3.2 Offline Scoring Pipelines
We just saw how to run offline scoring in a notebook. It works, but just like in the real-time inference case, notebooks are not a good choice for long-running processes and production-like scenarios. In the case of offline scoring, it’s best to define a pipeline as a series of tasks and submit that pipeline to a backend system that runs and orchestrates the pipeline tasks on the cluster. Let’s have a look at how this works with RHOAI and Data Science Pipelines.
-
In your workbench, double click on the
offline-scoring.pipeline
file. You can now see a graphical representation of the offline scoring pipeline within the Elyra Pipeline editor.

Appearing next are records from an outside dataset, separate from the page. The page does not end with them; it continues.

(** * LinearInterpolator: the linear path generator of uuv_trajectory_generator

    A shallow embedding of
    [uuv_trajectory_generator/path_generator/linear_interpolator.py] and of
    the duration handling of [uuv_control_utils/scripts/set_thruster_state.py].

    Numbers.  Python floats and numpy float64 values are modelled by the type
    [num]: [Fin r] is a finite value, carried as an exact real (rounding is
    not modelled), and [NaN] stands for the non-finite value (IEEE nan or an
    infinity) that numpy produces, with a warning and without raising, when a
    float64 is divided by zero.  Arithmetic propagates [NaN]; a comparison
    with [NaN] is false.  The only non-finite values that are ever compared
    in this program are the entries [0/0] of the arc-length table, which are
    true nans.

    Effects.  A method of the generator is a function from the generator
    state to a result and a new state; the result is a value or a raised
    Python exception. *)

From Stdlib Require Import Reals List Lra Lia ZArith Bool Arith.
From Stdlib Require String Ascii DecimalString DecimalZ DecimalPos.
Import ListNotations.

Local Open Scope R_scope.

(** ** Numbers *)

Inductive num : Type :=
| Fin (r : R)
| NaN.

Definition nadd (a b : num) : num :=
  match a, b with
  | Fin x, Fin y => Fin (x + y)
  | _, _ => NaN
  end.

Definition nsub (a b : num) : num :=
  match a, b with
  | Fin x, Fin y => Fin (x - y)
  | _, _ => NaN
  end.

Definition nmul (a b : num) : num :=
  match a, b with
  | Fin x, Fin y => Fin (x * y)
  | _, _ => NaN
  end.

(** float64 division: a zero divisor gives a non-finite value, no exception. *)
Definition ndiv (a b : num) : num :=
  match a, b with
  | Fin x, Fin y => if Req_dec_T y 0 then NaN else Fin (x / y)
  | _, _ => NaN
  end.

(** [a <= b] as numpy evaluates it: false as soon as one side is nan. *)
Definition nleb (a b : num) : bool :=
  match a, b with
  | Fin x, Fin y => if Rle_dec x y then true else false
  | _, _ => false
  end.

Definition nle (a b : num) : Prop :=
  match a, b with
  | Fin x, Fin y => x <= y
  | _, _ => False
  end.

(** Python's [max(a, b)] returns [b] when [b > a] and [a] otherwise;
    [min(a, b)] returns [b] when [b < a] and [a] otherwise. *)
Definition py_max (a b : R) : R := if Rlt_dec a b then b else a.
Definition py_min (a b : R) : R := if Rlt_dec b a then b else a.
(** * Question-flow engine: a shallow embedding and its properties

    The development follows [question_flow_engine.py] (catalog load,
    dependency resolver, ordering policy, flow controller),
    [mongodb_service.py] ([save_user_responses] and the session
    documents), [chatbot_engine.py] (the capture and the export dictionary
    of a turn, the session store and the turn around the engine, the
    history format, the streaming chunks) and the history update of
    [main.py].

    Conventions.
    - Python [str] is [string]; the model covers ASCII text, where the length
      of a string is its number of characters.
    - A Python [dict] is an association list in insertion order with unique
      keys ([dict_set] keeps the position of an existing key, as Python does).
    - A Python [set] of labels is a [gset string].
    - Calls into the embedding model and the language model do not feed the
      selection logic; they are left out. *)

From Stdlib Require Import ZArith Ascii String List Bool Lia Permutation.
From stdpp Require Import base gmap sets list strings sorting.

Local Open Scope string_scope.
Local Open Scope list_scope.
Local Open Scope nat_scope.

(** ** Python strings *)

Module PyStr.

Definition ord (c : ascii) : nat := nat_of_ascii c.
Definition chr (n : nat) : ascii := ascii_of_nat n.

(** [str.isspace] on ASCII: TAB..CR, FS..US and the space. *)
Definition is_space (c : ascii) : bool :=
  let n := ord c in
  (((9 <=? n) && (n <=? 13)) || ((28 <=? n) && (n <=? 32)))%nat.

Definition is_digit (c : ascii) : bool :=
  let n := ord c in ((48 <=? n) && (n <=? 57))%nat.

Definition is_upper (c : ascii) : bool :=
  let n := ord c in ((65 <=? n) && (n <=? 90))%nat.

Definition is_lower (c : ascii) : bool :=
  let n := ord c in ((97 <=? n) && (n <=? 122))%nat.

Definition is_alpha (c : ascii) : bool := is_upper c || is_lower c.
Definition is_alnum (c : ascii) : bool := is_alpha c || is_digit c.

Definition to_lower (c : ascii) : ascii :=
  if is_upper c then chr (ord c + 32) else c.
Definition to_upper (c : ascii) : ascii :=
  if is_lower c then chr (ord c - 32) else c.

Fixpoint all_chars (p : ascii -> bool) (s : string) : bool :=
  match s with
  | EmptyString => true
  | String c s' => p c && all_chars p s'
  end.

Fixpoint map_chars (f : ascii -> ascii) (s : string) : string :=
  match s with
  | EmptyString => EmptyString
  | String c s' => String (f c) (map_chars f s')
  end.

(** Truth value of a string: [bool(s)]. *)
Definition truthy (s : string) : bool :=
  match s with EmptyString => false | _ => true end.

(** [s.lower()] *)
Definition lower (s : string) : string := map_chars to_lower s.

(** [s.isalnum()]: at least one character, all alphanumeric. *)
Definition isalnum (s : string) : bool := truthy s && all_chars is_alnum s.

Fixpoint lstrip (s : string) : string :=
  match s with
  | String c s' => if is_space c then lstrip s' else s
  | EmptyString => EmptyString
  end.

Fixpoint rstrip (s : string) : string :=
  match s with
  | EmptyString => EmptyString
  | String c s' =>
      match rstrip s' with
      | EmptyString => if is_space c then EmptyString else String c EmptyString
      | r => String c r
      end
  end.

Elyra is an extension of JupyterLab, which offers a graphical editor for pipelines that can be run on Data Science Pipelines. |
-
If you compare this pipeline with the previous offline scoring notebook, you will find the same steps. In fact, the pipeline includes the very same code since the pipeline tasks represent the underlying Python modules of the notebook steps. While the notebook defines a purely linear sequence of steps, the pipeline allows to parallelize tasks such as ingesting the raw data and downloading the trained model, both of which are independent of each other.
-
Submit the pipeline by selecting
Run Pipeline
(second button in top toolbar). ClickOK
. -
Revisit the RHOAI Dashboard and go to the
Data Science Pipelines
section on the left side. Here you can track all submitted pipelines including their versions.
-
To monitor your pipeline, select
Runs
in the left menu and look at theTriggered
tab. Each run represents an execution of a given pipeline. Find the run that you submitted and click on its name. -
You can now see a graphical representation of your pipeline which updates in real-time as the tasks are completed. You can select each task and monitor its progress. Once the final task is finished, you can verify its completion by finding the timestamped results table in your S3 bucket.
Congratulations! You have run your first offline scoring pipeline in RHOAI, which concludes this section of the lab.